The company reported operating expenses of $186.7 million in the quarter, up about 15.9% year over year. The increase was due to growth in selling, general and administrative expense (up 20.3%) and research and development expenditure (up 2.5%).
Operating income was $218.5 million, or about 37.8% of sales, in the reported quarter compared with $225.3 million, or 42.0% of sales, in the prior-year quarter.
Intuitive Surgical exited second-quarter 2013 with cash, cash equivalents and investments of $3,027.2 million, up 15.1% year over year. Roughly 0.5 million shares worth $270 million were repurchased during the quarter.
Intuitive Surgical significantly lowered its 2013 guidance based on the company’s dismal performance. Due to soft capital sales of the da Vinci system, the company lowered its revenue expectation to flat to 7% for 2013. Previously, ISRG had provided its sales growth guidance in the range of 16% to 19% for 2013. Operating income is forecast in a band of 37% to 38% of sales (earlier 38% to 39%) for 2013.

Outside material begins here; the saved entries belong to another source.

(* ===== verification/LocalRpc.v ===== *)
(** * LocalRpc: cloud requests answered from the folder ([cloud-rpc/src/local.rs])

    Steam's client asks for the files of an app, opens a batch, uploads and deletes files in
    it, completes it, and signals launches and exits; [execute_local_rpc] answers from the
    account's store. Between requests the adapter keeps which versions it has shown
    ([LocalAppState]) and the open batches ([BatchState], [adapter.rs]).

    A request is a computation over [Sys]: the tree, the issued transfers, the conflict
    coordinator, the inspections asked of the collector and the adapter's own state. An
    error leaves what was changed before it. References to a store are not counted here
    ([StoreOpen] has their life). *)

From Stdlib Require Import ZArith Lia.
From S2P Require Import Prelude RustStd CloudCore FileSystem StoreFiles FolderStore StoreSessions.
From S2P Require Import StoreOpen Syncthing CloudSettings Transfers CloudMessages.
From S2P Require ConflictUi JournalRecord SyncJournal.

Local Open Scope Z_scope.

(** ** The adapter's state ([adapter.rs]) *)

Record CumulusFile := {
  cm_file_id : option Z; cm_path : string; cm_size : Z; cm_sha1 : string; cm_mtime : Z;
  cm_platforms_to_sync : Z;
}.

Record BatchState := {
  ba_app_id : Z;
  ba_upload_paths : gset string;
  ba_delete_paths : gset string;
  ba_files : gmap string string;
  ba_local_files : gmap string StagedFile;
  ba_local_operation : option SaveOperation;
  ba_local_identity : option CommitIdentity;
  ba_conflict_resolution : option (SyncJournal.Queued JournalRecord.ConflictResolutionEvent);
}.

Record LocalConflictState := {
  ls_heads : list string; ls_local_head : option string; ls_remote_head : option string;
}.
Record LocalKeepLocal := { kl_heads : list string; kl_selected_head : string }.

Record LocalAppState := {
  la_identity : CommitIdentity;
  la_verified_heads : list string;
  la_conflict : option LocalConflictState;
  la_pending_keep_local : option LocalKeepLocal;
}.

Record AdapterState := {
  ad_scope : option CloudStateScope;
  ad_current_change_numbers : gmap Z Z;
  ad_client_change_numbers : gmap Z Z;
  ad_active_batches : gmap Z Z;
  ad_batches : gmap Z BatchState;
  ad_local_apps : gmap Z LocalAppState;
  ad_files : gmap (Z * string) CumulusFile;
  ad_principal_scope : option (list Z);
  ad_local_store : option FolderStore;
}.

Definition new_adapter : AdapterState :=
  {| ad_scope := None; ad_current_change_numbers := ∅; ad_client_change_numbers := ∅;
     ad_active_batches := ∅; ad_batches := ∅; ad_local_apps := ∅; ad_files := ∅;
     ad_principal_scope := None; ad_local_store := None |}.

Definition set_change_number (app n : Z) (a : AdapterState) : AdapterState :=
  {| ad_scope := ad_scope a;
     ad_current_change_numbers := <[app := n]> (ad_current_change_numbers a);
     ad_client_change_numbers := ad_client_change_numbers a;
     ad_active_batches := ad_active_batches a; ad_batches := ad_batches a;
     ad_local_apps := ad_local_apps a; ad_files := ad_files a;
     ad_principal_scope := ad_principal_scope a; ad_local_store := ad_local_store a |}.
Definition set_client_number (app n : Z) (a : AdapterState) : AdapterState :=
  {| ad_scope := ad_scope a; ad_current_change_numbers := ad_current_change_numbers a;
     ad_client_change_numbers := <[app := n]> (ad_client_change_numbers a);
     ad_active_batches := ad_active_batches a; ad_batches := ad_batches a;
     ad_local_apps := ad_local_apps a; ad_files := ad_files a;
     ad_principal_scope := ad_principal_scope a; ad_local_store := ad_local_store a |}.
Definition with_batches (active : gmap Z Z) (batches : gmap Z BatchState) (a : AdapterState)
    : AdapterState :=
  {| ad_scope := ad_scope a; ad_current_change_numbers := ad_current_change_numbers a;
     ad_client_change_numbers := ad_client_change_numbers a;
     ad_active_batches := active; ad_batches := batches; ad_local_apps := ad_local_apps a;
     ad_files := ad_files a; ad_principal_scope := ad_principal_scope a;
     ad_local_store := ad_local_store a |}.
Definition with_apps (apps : gmap Z LocalAppState) (a : AdapterState) : AdapterState :=
  {| ad_scope := ad_scope a; ad_current_change_numbers := ad_current_change_numbers a;
     ad_client_change_numbers := ad_client_change_numbers a;
     ad_active_batches := ad_active_batches a; ad_batches := ad_batches a;
     ad_local_apps := apps; ad_files := ad_files a; ad_principal_scope := ad_principal_scope a;
     ad_local_store := ad_local_store a |}.
Definition with_store (s : FolderStore) (a : AdapterState) : AdapterState :=
  {| ad_scope := ad_scope a; ad_current_change_numbers := ad_current_change_numbers a;
     ad_client_change_numbers := ad_client_change_numbers a;
     ad_active_batches := ad_active_batches a; ad_batches := ad_batches a;
     ad_local_apps := ad_local_apps a; ad_files := ad_files a;
     ad_principal_scope := ad_principal_scope a; ad_local_store := Some s |}.

(** Everything transient is forgotten. *)
Definition with_scope (scope : CloudStateScope) : AdapterState :=
  {| ad_scope := Some scope; ad_current_change_numbers := ∅; ad_client_change_numbers := ∅;
     ad_active_batches := ∅; ad_batches := ∅; ad_local_apps := ∅; ad_files := ∅;
     ad_principal_scope := None; ad_local_store := None |}.

Definition find_batch_id (a : AdapterState) (app_id : Z) (requested : option Z) : AR Z :=
  match (match requested with Some id => Some id | None => ad_active_batches a !! app_id end) with
  | None => Err (Protocol "no active upload batch")
  | Some batch_id =>
      match ad_batches a !! batch_id with
      | None => Err (Protocol "unknown upload batch")
      | Some batch =>
          if negb (ba_app_id batch =? app_id)
          then Err (Protocol "upload batch belongs to another app") else Ok batch_id
      end
  end.

(** The part up to the last slash, and the rest. *)
Fixpoint rsplit_slash (l : list Z) : option (list Z * list Z) :=
  match l with
  | [] => None
  | c :: l =>
      match rsplit_slash l with
      | Some (prefix, leaf) => Some (c :: prefix, leaf)
      | None => if c =? 47 then Some ([], l) else None
      end
  end.
Definition split_cloud_path (path : string) : string * string :=
  match rsplit_slash (str_bytes path) with
  | Some (prefix, leaf) => (bytes_str (prefix ++ [47]), bytes_str leaf)
  | None => ("", path)
  end.

(** ** The state of a request *)

Record Sys := {
  sys_world : World;
  sys_registry : Registry;
  sys_transfers : TransferRegistry;
  sys_conflicts : ConflictUi.LocalConflictCoordinator;
  sys_inspections : list (FolderStore * Z * option SyncthingGcConfig);
  sys_next_batch : Z;
  sys_adapter : AdapterState;
}.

The company expects procedure growth rate in the range of 15%–18% compared to the previously guided range of 20%–23%. This is mainly due to moderate growth in U.S. benign gynecologic procedures.
Intuitive Surgical was deeply affected by the decline in sales of its flagship da Vinci product. This dismal sales performance has become a matter of concern for both the company and investors alike. This is reflected in the company’s Zacks Rank #5 (Strong Sell).
We believe that the company’s products will experience severe headwinds due to the stiff capital spending environment and sluggish benign gynecologic procedures in the U.S. Moreover, a warning letter from the U.S. Food and Drug Administration (FDA) adds to the company’s woes.
While we strongly recommend avoiding this stock, medical stocks such as Globus Medical (GMED - Snapshot Report), MAKO Surgical (MAKO - Snapshot Report) and Syneron Medical (ELOS - Snapshot Report) are expected to do well. All these stocks carry a Zacks Rank #2 (Buy).